━━ Supplied information ━━

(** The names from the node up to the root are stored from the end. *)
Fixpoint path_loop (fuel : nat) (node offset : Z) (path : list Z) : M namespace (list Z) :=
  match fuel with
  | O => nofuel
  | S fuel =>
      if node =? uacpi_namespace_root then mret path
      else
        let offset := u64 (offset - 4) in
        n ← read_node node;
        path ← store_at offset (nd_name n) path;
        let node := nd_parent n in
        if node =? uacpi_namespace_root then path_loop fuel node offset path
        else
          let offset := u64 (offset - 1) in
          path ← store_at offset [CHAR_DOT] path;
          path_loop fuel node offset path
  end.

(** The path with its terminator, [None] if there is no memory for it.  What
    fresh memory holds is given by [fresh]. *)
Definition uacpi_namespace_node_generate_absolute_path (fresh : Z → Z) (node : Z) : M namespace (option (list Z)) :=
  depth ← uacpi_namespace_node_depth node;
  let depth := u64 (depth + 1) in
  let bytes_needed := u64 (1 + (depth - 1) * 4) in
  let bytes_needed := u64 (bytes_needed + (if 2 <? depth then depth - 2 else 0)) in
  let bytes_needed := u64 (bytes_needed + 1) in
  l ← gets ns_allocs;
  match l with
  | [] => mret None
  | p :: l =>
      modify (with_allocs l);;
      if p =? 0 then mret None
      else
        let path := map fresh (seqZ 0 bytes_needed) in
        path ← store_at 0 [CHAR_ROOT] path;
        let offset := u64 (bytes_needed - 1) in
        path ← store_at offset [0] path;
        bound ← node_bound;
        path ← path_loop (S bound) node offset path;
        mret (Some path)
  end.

━━━

Task brief » Looking at the data above, say how many lines contain the word "list", with no added words.

Written solution » 2